* **WHAT IS REQUIRED**
Every line from the one with "Some excludeModules =>" to the end of the entries, both included, is to be copied exactly; the other lines stay out.

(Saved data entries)
(** *** initialize *)

Definition initialize (s : State W) : State W :=
  if negb (UseCompiler (flags s))
     || negb (EnableJVMCI (flags s))
     || negb (UseJVMCICompiler (flags s))
     || negb (should_perform_init (compiler s))
  then s
  else
    let s1 := with_compiler (set_state initialized (compiler s)) s in
    call Policy_completed_vm_startup
         (CompilationPolicy_completed_vm_startup (world s1)) s1.


(** *** force_comp_at_level_simple *)

(** The [for] loop over [excludeModules]: true at the first element that is
    the module oop, false when the array is exhausted. *)
Fixpoint exclude_loop (excludeModules : list oop) (module : oop) : bool :=
  match excludeModules with
  | [] => false
  | obj :: rest => if oop_eqb obj module then true else exclude_loop rest module
  end.

Definition force_comp_at_level_simple (c : JVMCICompiler) (g : Globals) (w : W)
    (method : Method) : bool :=
  if _bootstrapping c then false
  else if UseJVMCINativeLibrary g then false
  else
    match JVMCI_java_runtime w with
    | Some runtime =>
        let receiver := probe_HotSpotJVMCIRuntime runtime w in
        if is_null receiver then false
        else
          match excludeFromJVMCICompilation (HotSpotJVMCI_resolve receiver w) w with
          | Some excludeModules =>
              let moduleEntry := InstanceKlass_module (method_holder method) in
              exclude_loop excludeModules (ModuleEntry_module moduleEntry)
          | None => false
          end
    | None => false
    end.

* **RESPONSE AREA**
          | Some excludeModules =>
              let moduleEntry := InstanceKlass_module (method_holder method) in
              exclude_loop excludeModules (ModuleEntry_module moduleEntry)
          | None => false
          end
    | None => false
    end.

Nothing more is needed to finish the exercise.